(* ===== verification/Scheduler.v ===== *)
(** * The schedule ([busyncr-core/src/scheduler.rs])

    A fixed interval and a jitter fraction, a random number generator's
    [random_range] being a parameter ([RandPkg], [RandLaws]). *)

From S2P Require Import Prelude External Float FloatTheorems.

(** [rand::RngExt::random_range] over an inclusive range of [f64]s: a number of the
    range. *)
Class RandPkg (R : Type) := random_range : f64 → f64 → R → f64 * R.

Definition f64_valid (x : f64) : Prop := valid_binary 53 1024 x = true.

Class RandLaws (R : Type) `{RandPkg R} := random_range_in : ∀ lo hi rng x rng',
  f64_valid lo → f64_valid hi → f64_leb lo hi = true → random_range lo hi rng = (x, rng') →
  f64_valid x ∧ f64_leb lo x = true ∧ f64_leb x hi = true.

Definition DEFAULT_INTERVAL : Duration := Duration_from_secs (3 * 60 * 60).
Definition DEFAULT_JITTER : f64 := f64_lit 1 10.

Inductive ScheduleError :=
  | ZeroInterval
  | JitterOutOfRange (jitter : f64).

Record SchedulePolicy := { interval : Duration; jitter : f64 }.

Definition SchedulePolicy_new (interval : Duration) (jitter : f64) : result ScheduleError SchedulePolicy :=
  if Duration_is_zero interval then Err ZeroInterval
  else if f64_leb f64_zero jitter && f64_leb jitter f64_one
  then Ok {| interval := interval; jitter := jitter |}
  else Err (JitterOutOfRange jitter).

Definition default_policy : SchedulePolicy := {| interval := DEFAULT_INTERVAL; jitter := DEFAULT_JITTER |}.

(** The delay before the next run; [None] when [Duration::from_secs_f64] panics. *)
Definition next_delay {R} `{RandPkg R} (p : SchedulePolicy) (rng : R) : option Duration * R :=
  if f64_eqb (jitter p) f64_zero then (Some (interval p), rng)
  else
    let base := Duration_as_secs_f64 (interval p) in
    let '(offset, rng) := random_range (f64_neg (jitter p)) (jitter p) rng in
    (Duration_from_secs_f64 (f64_max (f64_mul base (f64_add f64_one offset)) f64_zero), rng).

(** ** What [new] accepts *)

Record policy_wf (p : SchedulePolicy) : Prop := {
  wf_interval : interval p ≠ 0;
  wf_jitter_valid : f64_valid (jitter p);
  wf_jitter_low : f64_leb f64_zero (jitter p) = true;
  wf_jitter_high : f64_leb (jitter p) f64_one = true;
}.

Lemma new_wf i j p : f64_valid j → SchedulePolicy_new i j = Ok p ↔
  p = {| interval := i; jitter := j |} ∧ policy_wf p.
Proof.
  intros Hv. unfold SchedulePolicy_new, Duration_is_zero. case_bool_decide as Hi.
  - split; [done|]. intros [-> []]. done.
  - destruct (f64_leb f64_zero j) eqn:Hj0, (f64_leb j f64_one) eqn:Hj1; cbn [andb].
    all: split; [try done|intros [-> []]; cbn [jitter] in *; congruence]. by intros [= <-].
Qed.

(** ** Fractions *)

(** [|x| ≤ 1]. *)
Definition unit_frac (x : f64) : Prop :=
  match x with
  | S754_zero _ => True
  | S754_finite _ m e => Z.pos m ≤ 2 ^ (0 - e) ∧ e ≤ -52
  | _ => False
  end.

(** A mantissa has at most 53 bits. *)
Lemma valid_mantissa s m e : f64_valid (S754_finite s m e) → Z.pos m < 2 ^ 53.
Proof.
  unfold f64_valid. cbn [valid_binary]. unfold bounded, canonical_mantissa, fexp.
  intros [Hc _]%andb_prop. apply Z.eqb_eq in Hc. eapply Z.lt_le_trans; [apply digits2_upper|].
  apply Z.pow_le_mono_r; lia.
Qed.

Lemma unit_frac_below_one s m e : f64_valid (S754_finite s m e) →
  SFleb (S754_finite false m e) f64_one = true → unit_frac (S754_finite s m e).
Proof. intros Hv. apply at_most_one. by apply (valid_mantissa s m e). Qed.

(** Whatever lies within the jitter. *)
Lemma unit_frac_between j x : f64_valid x → f64_leb f64_zero j = true → f64_leb j f64_one = true →
  f64_leb (f64_neg j) x = true → f64_leb x j = true → unit_frac x.
Proof.
  unfold f64_leb, f64_neg. intros Hv H0 H1 Hl Hu.
  destruct j as [sj|[]| |[] mj ej]; try done.
  - destruct x as [?|[]| |[] m e]; try done; by destruct sj.
  - destruct x as [?|[]| |[] m e]; try done; cbn [SFopp negb] in *.
    all: apply unit_frac_below_one; [done|]; try rewrite SFleb_neg in Hl; revert H1.
    all: rewrite f64_one_eq, !SFleb_pos; rewrite SFleb_pos in *; lia.
Qed.

(** One plus such a fraction lies between zero and two. *)
Lemma one_plus_at_most x : unit_frac x → at_most 1 (f64_add f64_one x).
Proof.
  intros Hx. rewrite f64_one_eq. destruct x as [s| | |[] m e]; try done.
  - destruct Hx as [Hm He]. eapply (at_most_mono 0); [|lia]. unfold f64_add, SFadd. cbn [cond_Zopp].
    set (ez := Z.min (-52) e). unfold shl_align at 1. assert (ez = e) as -> by lia.
    pose proof (shifted_mantissa 0 one_mantissa (-52) e ltac:(done) He) as Ho.
    unfold shl_align in *. rewrite Z.sub_diag. cbn [fst] in *. destruct (e - -52) as [|d|d] eqn:Ed; [|lia|].
    + assert (e = -52) as -> by lia. cbn [fst]. unfold one_mantissa in *.
      apply binary_normalize_bound; [lia| |]; change (2 ^ (0 - -52)) with 4503599627370496 in *; lia.
    + cbn [fst] in *. rewrite iter_xO in *.
      assert (Hp : 2 ^ (0 - e) = Z.pos one_mantissa * 2 ^ Z.pos d).
      { replace (0 - e) with (52 + Z.pos d) by lia. by rewrite Z.pow_add_r by lia. }
      apply binary_normalize_bound; lia.
  - destruct Hx as [Hm He]. by apply (f64_add_at_most 0).
Qed.

Lemma f64_max_zero k x : at_most k x → at_most k (f64_max x f64_zero).
Proof. by destruct x as [[]| | |[] m e]. Qed.

(** Zero compares equal to the zeros alone. *)
Lemma f64_eqb_zero x : f64_eqb x f64_zero = true ↔ ∃ s, x = S754_zero s.
Proof. split; [destruct x as [s|[]| |[] m e]; [eauto|done..]|by intros [s ->]]. Qed.

Lemma next_delay_draws {R} `{RandLaws R} (p : SchedulePolicy) (k : Z) (rng : R) :
  policy_wf p → 1 ≤ k ≤ 61 → 0 ≤ interval p < 2 ^ k * 1000000000 →
  ∃ d rng', next_delay p rng = (Some d, rng') ∧ 0 ≤ d ≤ 2 ^ (k + 2) * 1000000000 ∧
            ((∃ s, jitter p = S754_zero s) → d = interval p).
Proof.
  destruct p as [i j]. intros [_ Hv Hj0 Hj1] Hk Hi. cbn [interval jitter] in *.
  unfold next_delay. cbn [interval jitter]. destruct (f64_eqb j f64_zero) eqn:Ej.
  { exists i, rng. split; [done|]. split; [|done].
    pose proof (Z.pow_add_r 2 k 2 ltac:(lia) ltac:(lia)). lia. }
  destruct (random_range (f64_neg j) j rng) as [x rng'] eqn:Er.
  apply random_range_in in Er as (Hx & Hl & Hu); [|by destruct j|done|].
  2: { destruct j as [[]|[]| |[] m e]; try done. }
  assert (Hd : at_most (k + 2) (f64_max (f64_mul (Duration_as_secs_f64 i) (f64_add f64_one x)) f64_zero)).
  { apply f64_max_zero. replace (k + 2) with (k + 1 + 1) by lia.
    apply f64_mul_at_most; [lia|apply as_secs_at_most; lia|].
    apply one_plus_at_most. by apply (unit_frac_between j). }
  destruct (from_secs_at_most (k + 2) _ ltac:(lia) Hd) as (d & -> & Hb).
  exists d, rng'. split_and!; [done|lia|lia|]. intros Hs. by apply f64_eqb_zero in Hs; rewrite Hs in Ej.
Qed.

(** A policy that [new] accepts draws a delay without panicking, for every interval
    below [2^k] seconds ([k] at most 61, seventy billion years) and whatever the
    generator: the delay is non-negative and at most four times that bound, and it
    is the interval itself when there is no jitter. *)
Theorem next_delay_total {R} `{RandLaws R} (i : Duration) (j : f64) (p : SchedulePolicy) (k : Z) (rng : R) :
  SchedulePolicy_new i j = Ok p → f64_valid j → 1 ≤ k ≤ 61 → 0 ≤ i < 2 ^ k * 1000000000 →
  ∃ d rng', next_delay p rng = (Some d, rng') ∧ 0 ≤ d ≤ 2 ^ (k + 2) * 1000000000 ∧
            ((∃ s, j = S754_zero s) → d = i).
Proof.
  intros Hn Hv Hk Hi. apply new_wf in Hn as [-> Hwf]; [|done]. by apply next_delay_draws.
Qed.

(** ** Examples *)

Module Examples.

(** A generator that always draws the upper end of the range. *)
#[export] Instance upper_end : RandPkg Z := λ lo hi rng, (hi, rng).

#[export] Instance upper_end_laws : RandLaws Z.
Proof.
  intros lo hi rng x rng' Hlo Hhi Hle [= <- <-]. split_and!; [done..|].
  destruct hi as [|[]| |[] m e]; try done; [by destruct lo as [|[]| |[]]|..].
  all: unfold f64_leb, SFleb, SFcompare; rewrite Z.compare_refl.
  all: change (Pos.compare_cont Eq m m) with (Pos.compare m m); by rewrite Pos.compare_refl.
Qed.

Example default_accepted : SchedulePolicy_new DEFAULT_INTERVAL DEFAULT_JITTER = Ok default_policy.
Proof. vm_compute. reflexivity. Qed.

(** Three hours and eighteen minutes. *)
Example default_delay : next_delay default_policy 0 = (Some (Duration_from_secs (198 * 60)), 0).
Proof. vm_compute. reflexivity. Qed.

Example rejected :
  SchedulePolicy_new 0 DEFAULT_JITTER = Err ZeroInterval ∧
  SchedulePolicy_new 1 (f64_lit 3 2) = Err (JitterOutOfRange (f64_lit 3 2)) ∧
  SchedulePolicy_new 1 S754_nan = Err (JitterOutOfRange S754_nan).
Proof. vm_compute. done. Qed.

Lemma next_delay_total_witness : ∃ d rng', next_delay default_policy 0 = (Some d, rng') ∧
  0 ≤ d ≤ 2 ^ 16 * 1000000000 ∧ ((∃ s, DEFAULT_JITTER = S754_zero s) → d = DEFAULT_INTERVAL).
Proof.
  apply (next_delay_total DEFAULT_INTERVAL DEFAULT_JITTER default_policy 14 0);
    [vm_compute; reflexivity|vm_compute; reflexivity|lia|by vm_compute].
Defined.

(** An interval that [new] accepts and on which the first draw panics. *)
Lemma huge_interval_panics : ∃ p, SchedulePolicy_new Duration_MAX f64_one = Ok p ∧
  (next_delay p 0).1 = None.
Proof. eexists. split; [vm_compute; reflexivity|vm_compute; reflexivity]. Qed.

End Examples.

_ _ _ _

> TASK GOAL
An exact copy of the lines above, from the one containing "((∃ s, jitter" through the one containing "destruct j as [[]|[]|", is the whole of the answer.

> RESPONSE TO THE EXERCISE
            ((∃ s, jitter p = S754_zero s) → d = interval p).
Proof.
  destruct p as [i j]. intros [_ Hv Hj0 Hj1] Hk Hi. cbn [interval jitter] in *.
  unfold next_delay. cbn [interval jitter]. destruct (f64_eqb j f64_zero) eqn:Ej.
  { exists i, rng. split; [done|]. split; [|done].
    pose proof (Z.pow_add_r 2 k 2 ltac:(lia) ltac:(lia)). lia. }
  destruct (random_range (f64_neg j) j rng) as [x rng'] eqn:Er.
  apply random_range_in in Er as (Hx & Hl & Hu); [|by destruct j|done|].
  2: { destruct j as [[]|[]| |[] m e]; try done. }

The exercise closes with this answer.